Kaizen makes the medical billing process faster

Most of the time lost to medical billing happens within payer portals: logging in, navigating, pulling information, and re-entering it elsewhere.

Kaizen automates the browser-based steps that are still being done manually:

  • Eligibility verification can be run the night before each day's schedule automatically, with results pushed directly to your practice management system: coverage status, deductible balances, copay amounts, and prior auth flags included.
  • Prior auth submissions and status tracking across Availity, United, Aetna, and other payer portals. The request goes in, approval status gets monitored, and your team gets notified when confirmation comes back.
  • Claim status retrieval is pulled automatically across payer portals without anyone logging in manually.
  • Denial reason code flagging can be surfaced and routed to the right person as they come in, so your team works a prioritized queue instead of hunting through portals.

If you're running a multi-location practice or a digital health company managing dozens of providers, these time savings compound fast.
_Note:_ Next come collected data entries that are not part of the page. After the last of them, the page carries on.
(* ===== verification/WallClock.v ===== *)
(** * The wall clock ([src/kernel/wall_clock.c])

    Reading the CMOS clock: two equal samples taken outside its update window, decoded
    from binary or decimal digits and from either hour format, validated, and converted
    to seconds since 1970.  The ports are the class [port_hardware]; a read returns the
    hardware's next state, so nothing is assumed of the values it answers. *)

From stdpp Require Import base option list numbers sorting.
From S2P Require Import Prelude.

Class port_hardware (H : Type) := {
  cpu_out8 : Z -> Z -> H -> H;
  cpu_in8 : Z -> H -> Z * H;
  cpu_io_wait : H -> H;
  cpu_interrupts_enabled : H -> bool;
  cpu_interrupt_disable : H -> H;
  cpu_interrupt_enable : H -> H
}.

Definition RTC_INDEX_PORT : Z := 0x70.
Definition RTC_DATA_PORT : Z := 0x71.
Definition RTC_SECONDS : Z := 0x00.
Definition RTC_MINUTES : Z := 0x02.
Definition RTC_HOURS : Z := 0x04.
Definition RTC_WEEKDAY : Z := 0x06.
Definition RTC_DAY : Z := 0x07.
Definition RTC_MONTH : Z := 0x08.
Definition RTC_YEAR : Z := 0x09.
Definition RTC_STATUS_A : Z := 0x0A.
Definition RTC_STATUS_B : Z := 0x0B.
Definition RTC_CENTURY : Z := 0x32.
Definition RTC_UPDATE_IN_PROGRESS : Z := 0x80.
Definition RTC_UPDATE_INHIBIT : Z := 0x80.
Definition RTC_BINARY_MODE : Z := 0x04.
Definition RTC_24_HOUR_MODE : Z := 0x02.
Definition RTC_PM : Z := 0x80.
Definition RTC_UPDATE_POLLS : nat := Z.to_nat 100000.
Definition RTC_SAMPLE_ATTEMPTS : nat := 8.
Definition WALL_CLOCK_MIN_YEAR : Z := 1970.
Definition WALL_CLOCK_MAX_YEAR : Z := 9999.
Each eligibility check is only a few minutes of portal work, but stack a full day's schedule together and those minutes become someone's entire job.
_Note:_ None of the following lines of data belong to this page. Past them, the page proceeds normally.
Lemma agree_good n first fc i (h : H) r i' h' :
  agree n first fc i h = (r, i', h') -> started i' = started i /\ match r with inr t => good_time t | inl _ => True end.
Proof.
  revert first fc i h. induction n as [|n IH]; intros first fc i h; cbn [agree]; [by intros [= <- <- <-]|].
  destruct (rtc_wait_for_settled_chip h) as [b h1]. destruct b; cbn [negb]; [|by intros [= <- <- <-]].
  pose proof (sample_bytes h1) as Hb. destruct (rtc_sample_raw h1) as [[t c] h2]. destruct Hb as (B1 & B2 & B3).
  destruct (_ && _); [|intros E; by apply IH in E].
  destruct (rtc_decode t c i) as [t2 i2] eqn:Hd. destruct (rtc_time_is_valid (Some t2)) eqn:Hv; cbn [negb].
  - destruct (decode_good t c i t2 i2 B1 B2 B3 Hd Hv) as [Hg Hst]. by intros [= <- <- <-].
  - intros [= <- <- <-]. split; [|done]. cbn [started count_refusal]. revert Hd. unfold rtc_decode. cbv zeta. by intros [= _ <-].
Qed.

Lemma read_locked_good i (h : H) r i' h' :
  rtc_read_locked i h = (r, i', h') -> started i' = started i /\ match r with inr t => good_time t | inl _ => True end.
Proof.
  unfold rtc_read_locked. destruct (rtc_wait_for_settled_chip h) as [b h1]. destruct b; cbn [negb]; [|by intros [= <- <- <-]].
  destruct (rtc_sample_raw h1) as [[t c] h2]. apply agree_good.
Qed.

(** Any of the calls, at any time of the monotonic clock and with any answers of the
    chip. *)
Inductive rtc_call : rtc -> rtc -> Prop :=
| call_start tsc s c (h : H) : rtc_call s (rtc_start tsc s c h).1.1.2
| call_read out tsc s c (h : H) : rtc_call s (rtc_read out tsc s c h).1.1.2
| call_now out tsc s c (h : H) : rtc_call s (rtc_now out tsc s c h).1.1.2.

Lemma rtc_call_ok s s' : rtc_ok s -> rtc_call s s' -> rtc_ok s'.
Proof.
  intros Hok Hc. revert Hok. destruct Hc as [tsc s0 c h|out tsc s0 c h|out tsc s0 c h]; intros Hok.
  - unfold rtc_start. destruct (started (info s0)) eqn:Hst; [done|].
    destruct (rtc_register _ h) as [b h1]. destruct (rtc_read_locked _ h1) as [[r i] h2] eqn:E.
    apply read_locked_good in E as [Hi Hg]. destruct r as [st|t].
    + intros Hs. change (started i = true) in Hs. by rewrite Hi in Hs.
    + destruct (clock_monotonic_ns tsc c h2) as [[now c1] h3]. intros _. exact (conj eq_refl Hg).
  - unfold rtc_read. destruct out; [|done]. destruct (started (info s0)) eqn:Hst; cbn [negb]; [|done].
    destruct (rtc_read_locked _ h) as [[r i] h2] eqn:E. apply read_locked_good in E as [Hi Hg]. destruct r as [st|t].
    + intros _. by apply Hok.
    + destruct (clock_monotonic_ns tsc c h2) as [[now c1] h3]. intros _. exact (conj eq_refl Hg).
  - unfold rtc_now. destruct out; [|done]. destruct (started (info s0)) eqn:Hst; cbn [negb]; [|done].
    destruct (clock_monotonic_ns tsc c h) as [[now c1] h1]. cbv zeta. destruct (_ || _); [|done].
    destruct (rtc_read_locked _ h1) as [[r i] h2] eqn:E. apply read_locked_good in E as [Hi Hg]. destruct r as [st|t].
    + cbn [carried_valid set_info]. destruct (negb _); intros _; by apply Hok.
    + intros _. exact (conj eq_refl Hg).
Qed.

(** Once started the clock always has an answer.  Whatever calls were made before and
    whatever the chip answers, [rtc_now] succeeds: within a second of the last reading it
    repeats that reading without touching the chip; after that it is a fresh reading, or,
    when the chip refuses, the last one moved on by exactly the seconds that have passed on
    the monotonic clock, across days, months and leap years.  Every answer is a time of the
    calendar with the right weekday. *)
Theorem rtc_now_correct s0 s tsc c (h : H) :
  started (info s0) = false -> relations.rtc rtc_call s0 s -> started (info s) = true ->
  let '(now, c1, h1) := clock_monotonic_ns tsc c h in
  let elapsed := Z.max 0 (now - carried_ns s) in
  exists t s' h', rtc_now true tsc s c h = (RTC_STATUS_OK, Some t, s', c1, h') /\
    (elapsed < 1000000000 /\ t = carried s /\ s' = s /\ h' = h1 /\ good_time t \/
     1000000000 <= elapsed /\ s' = Rtc (info s') t true now /\ good_time t \/
     1000000000 <= elapsed /\ carried s' = carried s /\ carried_ns s' = carried_ns s /\
       (elapsed <= 10 ^ 18 -> calendar_time t /\ rtc_seconds t = rtc_seconds (carried s) + elapsed / 1000000000 /\
          rt_weekday t = (rtc_day t + 4) mod 7)).
Proof.
  intros H0 Hr Hst. assert (Hok : rtc_ok s).
  { assert (Hok0 : rtc_ok s0) by (unfold rtc_ok; congruence). clear -Hr Hok0 port_bytes.
    induction Hr as [|s1 s2 s3 Hc _ IH]; [done|]. by apply IH, (rtc_call_ok s1). }
  destruct (Hok Hst) as [Hcv Hg]. destruct (clock_monotonic_ns tsc c h) as [[now c1] h1] eqn:Ec. cbv zeta.
  unfold rtc_now. cbn [negb]. rewrite Hst, Ec, Hcv. cbn [negb orb].
  assert (Eel : (if carried_ns s <=? now then now - carried_ns s else 0) = Z.max 0 (now - carried_ns s))
    by (destruct (Z.leb_spec (carried_ns s) now); lia).
  rewrite Eel. set (el := Z.max 0 (now - carried_ns s)). assert (Hel : 0 <= el) by (unfold el; lia). clearbody el. clear Eel.
  unfold RTC_CARRY_LIMIT_NS. destruct (Z.leb_spec 1000000000 el) as [Hge|Hlt].
  - destruct (rtc_read_locked (info s) h1) as [[r i] h2] eqn:E. apply read_locked_good in E as [Hi Hgr]. destruct r as [st|t].
    + cbn [carried_valid set_info carried]. rewrite Hcv. cbn [negb]. eexists _, _, _. split; [done|]. right. right.
      split; [done|]. split; [done|]. split; [done|]. intros Hbig.
      destruct Hg as (Hcal & Hyr & Hw). destruct (carry_exact (carried s) (el / 1000000000) Hcal) as (C1 & C2 & C3 & C4);
        [lia|clear -Hge Hbig; change (10 ^ 18) with 1000000000000000000 in Hbig; euclid|].
      split; [done|]. split; [done|]. apply C4. clear -Hge. euclid.
    + eexists t, _, _. split; [done|]. right. left. split; [done|]. by split.
  - eexists _, _, _. split; [done|]. left. rewrite Z.div_small by lia. by split_and!.
Qed.
End Calls.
Everything that requires judgment stays with your team. Kaizen handles the repetitive portal work so they can focus on the exceptions that actually need a human.

Ready to stop losing hours to payer portals? Book a call and we'll map out what your first automation can actually look like in practice.
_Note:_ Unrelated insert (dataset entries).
(** The order of two iterations: by the outer loop, then by the inner one. *)
Lemma product_sorted (R S : Z -> Z -> Prop) ys xs :
  StronglySorted R ys -> StronglySorted S xs ->
  StronglySorted (fun p q => R p.1 q.1 \/ p.1 = q.1 /\ S p.2 q.2) (product ys xs).
Proof.
  intros Hy Hx. induction Hy as [|y ys Hy IH Hf]; [constructor|]. unfold product. cbn [flat_map]. fold (product ys xs).
  rewrite Forall_forall in Hf.
  assert (Hrow : forall p q, p ∈ (fun x => (y, x)) <$> xs -> q ∈ product ys xs -> R p.1 q.1).
  { intros p [y' x'] (x & -> & _)%list_elem_of_fmap [Hy' _]%elem_of_product. cbn. by apply Hf. }
  clear Hf Hy. revert IH Hrow. generalize (product ys xs) as rest. intros rest IH Hrow.
  induction Hx as [|x xs' Hx IHx Hf]; [exact IH|]. rewrite fmap_cons in *. cbn [app]. constructor.
  - apply IHx. intros p q Hp. apply Hrow. by apply list_elem_of_further.
  - apply Forall_app. split.
    + apply Forall_fmap, (Forall_impl _ _ _ Hf). intros z Hz. right. by split.
    + apply Forall_forall. intros q Hq. left. apply Hrow; [apply list_elem_of_here|done].
Qed.

Lemma StronglySorted_fmap_in {A B} (R : A -> A -> Prop) (S : B -> B -> Prop) (f : A -> B) l :
  StronglySorted R l -> (forall x y, x ∈ l -> y ∈ l -> R x y -> S (f x) (f y)) -> StronglySorted S (f <$> l).
Proof.
  induction 1 as [|x l Hs IH Hf]; intros H; [constructor|]. rewrite fmap_cons. rewrite Forall_forall in Hf. constructor.
  - apply IH. intros y z Hy Hz. apply H; by apply list_elem_of_further.
  - apply Forall_fmap, Forall_forall. intros y Hy. apply H; [apply list_elem_of_here|by apply list_elem_of_further|by apply Hf].
Qed.

Lemma seqZ_sorted a n : StronglySorted Z.lt (seqZ a n).
Proof.
  unfold seqZ. generalize (Z.to_nat n) as k. intros k. generalize 0%nat as o. induction k as [|k IH]; intros o; [constructor|].
  cbn [seq]. rewrite fmap_cons. constructor; [apply IH|]. apply Forall_fmap, Forall_forall. intros i Hi%elem_of_seq. cbn. lia.
Qed.

(** ** Cells *)

(** The word of pixel [(x, y)] of a picture at [base]. *)
Definition cell (base pitch x y : Z) : Z := base + y * pitch + 4 * x.

(** Two words do not overlap. *)
Definition apart (a b : Z) : Prop := a + 4 <= b \/ b + 4 <= a.

Lemma cells_apart base pitch w x y x' y' :
  4 * w <= pitch -> 0 <= x < w -> 0 <= x' < w -> (x, y) <> (x', y') -> apart (cell base pitch x y) (cell base pitch x' y').
Proof.
  unfold cell, apart. intros Hp Hx Hx' Hne. destruct (decide (y = y')) as [-> |Hy].
  - assert (x <> x') by congruence. lia.
  - assert (Hs : y - y' <= -1 \/ 1 <= y - y') by lia. destruct Hs; [left|right]; nia.
Qed.

(** No coordinate aliases another. *)
Lemma cell_inj base pitch w x y x' y' :
  4 * w <= pitch -> 0 <= x < w -> 0 <= x' < w -> cell base pitch x y = cell base pitch x' y' -> x = x' /\ y = y'.
Proof.
  intros Hp Hx Hx' E. destruct (decide ((x, y) = (x', y'))) as [[= -> ->]|Hne]; [done|].
  pose proof (cells_apart base pitch w x y x' y' Hp Hx Hx' Hne) as Ha. unfold apart in Ha. lia.
Qed.

Lemma cell_bounds base pitch w h x y :
  4 * w <= pitch -> 0 <= x < w -> 0 <= y < h -> base <= cell base pitch x y /\ cell base pitch x y + 4 <= base + pitch * h.
Proof. unfold cell. intros Hp Hx Hy. split; nia. Qed.

Record framebuffer_ok s : Prop := {
  fo_active : fs_active s = true;
  fo_address : 0 <= fs_address s;
  fo_end : fs_address s + fs_size s < 2 ^ 64;
  fo_pitch : 4 * fs_width s <= fs_pitch s;
  fo_size : fs_pitch s * fs_height s = fs_size s
}.

(** Where the picture of [s] keeps pixel [(x, y)]. *)
Definition pixel_word s (x y : Z) : Z := cell (fs_address s) (fs_pitch s) x y.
Frequently asked questions

How long does the medical billing process take from visit to payment?

The medical billing process takes 14 to 30 days from date of service to payment for clean claims with no issues. Claims that need prior authorization, have coding errors, or get denied and appealed can take 60 to 120 days or longer. Automating eligibility verification, prior auth tracking, and claim scrubbing is the most reliable way to shorten that timeline.

What's the hardest part of the medical billing process?

The hardest part of the medical billing process is prior authorization and denial follow-up because both require repeated portal checks and manual tracking. Each payer has different workflows, so teams spend hours logging into portals instead of working claims, which leads to delays and missed follow-ups.

Do I need a dedicated billing team to manage this process?

Whether you need a dedicated billing team depends on claim volume. Practices billing fewer than 100 claims per month can often manage with a part-time biller. Above that, the portal work alone across eligibility, prior auth, and claim status starts to require dedicated staff. Automating those portal-dependent steps reduces the headcount needed to keep the process running cleanly.

Can Kaizen help automate the medical billing process?

Yes, Kaizen automates the browser-based steps of the medical billing process that can't be handled through APIs alone: eligibility checks, prior auth submissions and tracking, claim status monitoring, and denial reason code retrieval across United, Aetna, Availity, and any other web-based payer portal.

What happens if I miss a payer's timely filing window?

If you miss a payer's timely filing window, the claim is denied permanently. There's no appeal path once the window closes. Most payers allow 90 days to one year from the date of service. The safest way to protect your filing window is to submit daily rather than in batches, and to save submission confirmations for every claim.

What happens if a claim is denied after submission?

If a claim is denied after submission, check the CARC code first. If it's a soft denial, correct the issue and resubmit. If it's a hard denial, file a formal appeal within the payer's window, which is usually 30 to 180 days from the denial date. Document everything: the original claim, the denial letter, your supporting clinical notes, and your submission confirmation.